O conservadorismo não é um sistema de pensamento articulado e global sem hesitações e dúvidas que tudo permita esclarecer por simples remissão para postulados tidos por certos e inquestionáveis. Nada disso. O conservadorismo não é bem uma ideologia que queira retirar da razão abstracta a reconstrução da vida humana, ao contrário das ideologias modernas. O conservadorismo é uma atitude de crítica, não de cepticismo, perante os resultados concretos dos sistemas de ideias políticas mais em voga; a candura optimista do liberalismo que conduziu à lei da selva, o marxismo que levou à criminalidade organizada e o socialismo democrático que conduziu ao terrorismo fiscal e à astenia da sociedade civil. Todos eles prometiam uma vida melhor e confiavam no progresso em nome de ideias infalíveis. Ficavam maravilhados com as avançadas democráticas e com as prodigiosas realizações da técnica e pensavam que a vida humana é um caminho auspicioso para uma espécie de paraíso terrestre no qual as contradições mais ásperas seriam resolvidas no regaço do bem-estar e da concórdia racional. Bastaria romper com a malvada ordem existente até então. O ponto mais alto desta vulgata é o marxismo com a substituição da lei da necessidade pela da liberdade num mundo colectivizado, igualitário e próspero.
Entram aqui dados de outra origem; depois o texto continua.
(** * Transition counting over tree-sequence mutations

    A shallow embedding of the helper functions of the workshop notebooks:
    [count_transitions] (mutation notebook) and
    [find_nearest_neighbour_populations] (inference notebook), together with
    the mutation-model and validator contracts of the specification. *)

From Stdlib Require Import ZArith QArith Qabs Qminmax Lia Ascii String.
From stdpp Require Import base tactics option list strings gmap pretty.

Local Open Scope Z_scope.

(** ** Exceptions and results *)

(** The Python exceptions the modelled code can raise.  [ValueError] is what
    [list.index] raises for an absent element, [IndexError] what an id or an
    array index out of bounds raises. *)
Inductive exn : Set :=
  | ValueError
  | IndexError
  | TypeError
  | ZeroDivisionError
  | ModelValidationError
  | DimensionMismatchError.

Inductive result (A : Type) : Type :=
  | OK (a : A)
  | Err (e : exn).
Arguments OK {A} a.
Arguments Err {A} e.

#[global] Instance exn_eq_dec : EqDecision exn.
Proof. solve_decision. Defined.

Definition is_OK {A : Type} (r : result A) : Prop :=
  match r with
  | OK _ => True
  | Err _ => False
  end.

#[global] Instance is_OK_dec {A : Type} (r : result A) : Decision (is_OK r).
Proof. destruct r; simpl; apply _. Defined.

#[global] Instance result_ret : MRet result := fun _ a => OK a.
#[global] Instance result_bind : MBind result := fun _ _ f m =>
  match m with
  | OK a => f a
  | Err e => Err e
  end.
#[global] Instance result_fmap : FMap result := fun _ _ f m =>
  match m with
  | OK a => OK (f a)
  | Err e => Err e
  end.

(** A [for] loop whose body may raise: the first exception ends the loop. *)
Fixpoint for_each {A S : Type} (body : S -> A -> result S) (s : S) (l : list A)
  : result S :=
  match l with
  | [] => OK s
  | x :: l' => s' ← body s x; for_each body s' l'
  end.

(** ** Tree-sequence records (the part of the tskit API the notebooks use) *)

(** [tskit.NULL] *)
Definition NULL : Z := -1.

Record Mutation : Set := mkMutation {
  derived_state : string;
  parent : Z
}.

Record Site : Set := mkSite {
  ancestral_state : string;
  mutations : list Mutation
}.

Record Node : Set := mkNode {
  population : Z
}.

#[global] Instance Mutation_eq_dec : EqDecision Mutation.
Proof. solve_decision. Defined.

#[global] Instance Site_eq_dec : EqDecision Site.
Proof. solve_decision. Defined.

#[global] Instance Node_eq_dec : EqDecision Node.
Proof. solve_decision. Defined.

(** [ts_sites] is what [ts.sites()] iterates over; [ts_mutations] and
    [ts_nodes] are the tables that [ts.mutation(id)] and [ts.node(id)] read. *)
Record TreeSequence : Set := mkTreeSequence {
  ts_sites : list Site;
  ts_mutations : list Mutation;
  ts_nodes : list Node
}.

(** tskit's row accessors take an id; as for Python lists a negative id counts
    from the end, and an id outside the table raises [IndexError]. *)
Definition check_index (index : Z) (length : nat) : result nat :=
  let index := if index <? 0 then index + Z.of_nat length else index in
  if (index <? 0) || (Z.of_nat length <=? index)
  then Err IndexError
  else OK (Z.to_nat index).

Definition table_row {A : Type} (table : list A) (id_ : Z) : result A :=
  i ← check_index id_ (length table);
  match table !! i with
  | Some row => OK row
  | None => Err IndexError
  end.

Definition mutation (ts : TreeSequence) (id_ : Z) : result Mutation :=
  table_row (ts_mutations ts) id_.

Definition node (ts : TreeSequence) (id_ : Z) : result Node :=
  table_row (ts_nodes ts) id_.

(** ** numpy integer matrices *)

Abbreviation matrix := (list (list Z)).

(** [np.zeros((r, c), dtype='int')] *)
Definition np_zeros (r c : nat) : matrix := replicate r (replicate c 0).

(** numpy's default integer is a signed 64-bit word; arithmetic on it wraps. *)
Definition wrap64 (z : Z) : Z := (z + 2 ^ 63) mod 2 ^ 64 - 2 ^ 63.

Definition entry (counts : matrix) (i j : nat) : option Z :=
  row ← counts !! i; row !! j.

(** [counts[i, j] += 1]; an index outside the array raises [IndexError]. *)
Definition np_incr (counts : matrix) (i j : nat) : result matrix :=
  match entry counts i j with
  | Some _ => OK (alter (alter (fun c => wrap64 (c + 1)) j) i counts)
  | None => Err IndexError
  end.

(** Elementwise [a + b] of two arrays of the same shape. *)
Definition np_add (a b : matrix) : matrix :=
  zip_with (zip_with (fun x y => wrap64 (x + y))) a b.

(** ** [count_transitions]: the tabulating loops *)

(** [alleles.index(x)] *)
Fixpoint index (alleles : list string) (x : string) : result nat :=
  match alleles with
  | [] => Err ValueError
  | a :: alleles' =>
      if decide (a = x) then OK 0%nat else S <$> index alleles' x
  end.

(** The body of the inner loop, for one mutation [m] of a site whose
    ancestral state is [aa]. *)
Definition count_mutation (ts : TreeSequence) (alleles : list string)
    (aa : string) (counts : matrix) (m : Mutation) : result matrix :=
  let pa := aa in
  let da := derived_state m in
  pa ← (if decide (parent m ≠ NULL)
        then pm ← mutation ts (parent m); OK (derived_state pm)
        else OK pa);
  i ← index alleles pa;
  j ← index alleles da;
  np_incr counts i j.

(** The body of the outer loop, for one site. *)
Definition count_site (ts : TreeSequence) (alleles : list string)
    (counts : matrix) (s : Site) : result matrix :=
  let aa := ancestral_state s in
  for_each (count_mutation ts alleles aa) counts (mutations s).

(** The two loops run over the sites [sites], starting from [counts]. *)
Definition count_sites (ts : TreeSequence) (alleles : list string)
    (counts : matrix) (sites : list Site) : result matrix :=
  for_each (count_site ts alleles) counts sites.

(** The matrix [counts] as it stands when the loops of
    [count_transitions(ts, alleles)] are over. *)
Definition count_matrix (ts : TreeSequence) (alleles : list string)
  : result matrix :=
  let counts := np_zeros (length alleles) (length alleles) in
  count_sites ts alleles counts (ts_sites ts).

(** ** The Python store: objects, references and standard output *)

Definition loc : Set := positive.

Inductive object : Set :=
  | ONdarray (a : matrix)
  | OList (l : list string)
  | OTreeSequence (ts : TreeSequence).

Inductive value : Set :=
  | VNone
  | VRef (l : loc).

Record World : Type := mkWorld {
  heap : gmap loc object;
  stdout : list string
}.

(** A Python computation: it transforms the world and either yields a value
    or raises.  The world is kept in both cases. *)
Definition Py (A : Type) : Type := World -> World * result A.

#[global] Instance Py_ret : MRet Py := fun _ a w => (w, OK a).
#[global] Instance Py_bind : MBind Py := fun _ _ f m w =>
  match m w with
  | (w', OK a) => f a w'
  | (w', Err e) => (w', Err e)
  end.

Definition lift {A : Type} (r : result A) : Py A := fun w => (w, r).

Fixpoint py_for {A : Type} (body : A -> Py unit) (l : list A) : Py unit :=
  match l with
  | [] => mret tt
  | x :: l' => body x ≫= fun _ => py_for body l'
  end.

Definition alloc (o : object) : Py loc := fun w =>
  let l := fresh (dom (heap w)) in
  (mkWorld (<[l := o]> (heap w)) (stdout w), OK l).

Definition get_list (l : loc) : Py (list string) := fun w =>
  match heap w !! l with
  | Some (OList al) => (w, OK al)
  | _ => (w, Err TypeError)
  end.

Definition get_ts (l : loc) : Py TreeSequence := fun w =>
  match heap w !! l with
  | Some (OTreeSequence ts) => (w, OK ts)
  | _ => (w, Err TypeError)
  end.

Definition get_array (l : loc) : Py matrix := fun w =>
  match heap w !! l with
  | Some (ONdarray a) => (w, OK a)
  | _ => (w, Err TypeError)
  end.

Definition set_array (l : loc) (a : matrix) : Py unit := fun w =>
  (mkWorld (<[l := ONdarray a]> (heap w)) (stdout w), OK tt).

(** [print(line)] *)
Definition print (line : string) : Py unit := fun w =>
  (mkWorld (heap w) (stdout w ++ [line]), OK tt).

(** ** [count_transitions] as the notebook has it: tabulate, then print *)

Definition tab : string := String "009"%char EmptyString.

(** [sep.join(l)] *)
Fixpoint join (sep : string) (l : list string) : string :=
  match l with
  | [] => EmptyString
  | [x] => x
  | x :: l' => x +:+ sep +:+ join sep l'
  end.

(** [print(x, y)] writes its two arguments separated by one space. *)
Definition print2 (x y : string) : Py unit := print (x +:+ " " +:+ y).

Definition header_line (alleles : list string) : string :=
  tab +:+ " " +:+ join tab alleles.

Definition row_line (a : string) (row : list Z) : string :=
  (a +:+ tab) +:+ " " +:+ join tab (pretty <$> row).

(** One pass of the inner loop body on the store: [ts], [alleles] and
    [counts] are references. *)
Definition count_mutation_py (ts alleles counts : loc) (aa : string)
    (m : Mutation) : Py unit :=
  let pa := aa in
  let da := derived_state m in
  pa ← (if decide (parent m ≠ NULL)
        then t ← get_ts ts; pm ← lift (mutation t (parent m));
             mret (derived_state pm)
        else mret pa);
  al ← get_list alleles;
  i ← lift (index al pa);
  al ← get_list alleles;
  j ← lift (index al da);
  c ← get_array counts;
  c' ← lift (np_incr c i j);
  set_array counts c'.

Definition count_site_py (ts alleles counts : loc) (s : Site) : Py unit :=
  let aa := ancestral_state s in
  py_for (count_mutation_py ts alleles counts aa) (mutations s).

Definition print_row (counts : loc) (ja : nat * string) : Py unit :=
  c ← get_array counts;
  match c !! ja.1 with
  | Some row => print2 (ja.2 +:+ tab) (join tab (pretty <$> row))
  | None => lift (Err IndexError)
  end.

(** [count_transitions(ts, alleles)]: the function returns [None]; what it
    computes goes to standard output. *)
Definition count_transitions (ts alleles : loc) : Py value :=
  al ← get_list alleles;
  counts ← alloc (ONdarray (np_zeros (length al) (length al)));
  t ← get_ts ts;
  _ ← py_for (count_site_py ts alleles counts) (ts_sites t);
  al ← get_list alleles;
  _ ← print2 tab (join tab al);
  _ ← py_for (print_row counts) (imap pair al);
  mret VNone.

(** ** What the specification counts *)

#[global] Instance result_eq_dec {A : Type} `{EqDecision A} :
  EqDecision (result A).
Proof. solve_decision. Defined.

(** The state a mutation starts from: the site's ancestral state when the
    mutation has no parent, the parent mutation's derived state otherwise. *)
Definition effective_parent_state (ts : TreeSequence) (s : Site)
    (m : Mutation) : result string :=
  if decide (parent m = NULL) then OK (ancestral_state s)
  else derived_state <$> mutation ts (parent m).

(** The mutation events of a list of sites, each with the site it sits on. *)
Definition events (sites : list Site) : list (Site * Mutation) :=
  s ← sites; pair s <$> mutations s.

(** Event [e] is a transition from state [a] to state [b]. *)
Definition is_transition (ts : TreeSequence) (a b : string)
    (e : Site * Mutation) : Prop :=
  effective_parent_state ts e.1 e.2 = OK a ∧ derived_state e.2 = b.

#[global] Instance is_transition_dec ts a b e :
  Decision (is_transition ts a b e).
Proof. unfold is_transition. apply _. Defined.

(** Number of events of [sites] that go from [a] to [b]. *)
Definition transitions (ts : TreeSequence) (sites : list Site)
    (a b : string) : nat :=
  length (filter (is_transition ts a b) (events sites)).

(** The derived state of the parent of [m], when [m] has one. *)
Definition parent_states (ts : TreeSequence) (m : Mutation) : list string :=
  if decide (parent m = NULL) then []
  else match mutation ts (parent m) with
       | OK pm => [derived_state pm]
       | Err _ => []
       end.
Mas também o liberalismo confia no bem-estar global resultante apenas das magníficas virtudes e talentos de cada um conducentes, mesmo que ele não dê por isso, ao benefício de todos. O pensamento socialista democrático, por sua vez, aposta num discurso pretensamente emancipatório que quer «libertar» a humanidade dos malefícios que as trevas do passado lhe causaram e que a burguesia hoje reproduz. Antes das luminárias esquerdistas só havia escuridão e a humanidade tem tudo a aprender com tão lustrosas cabeças nascidas para a luz. É preciso fazer tábua rasa do passado e confiar nos seus ensinamentos. Tudo isto não é senão teologia laicizada.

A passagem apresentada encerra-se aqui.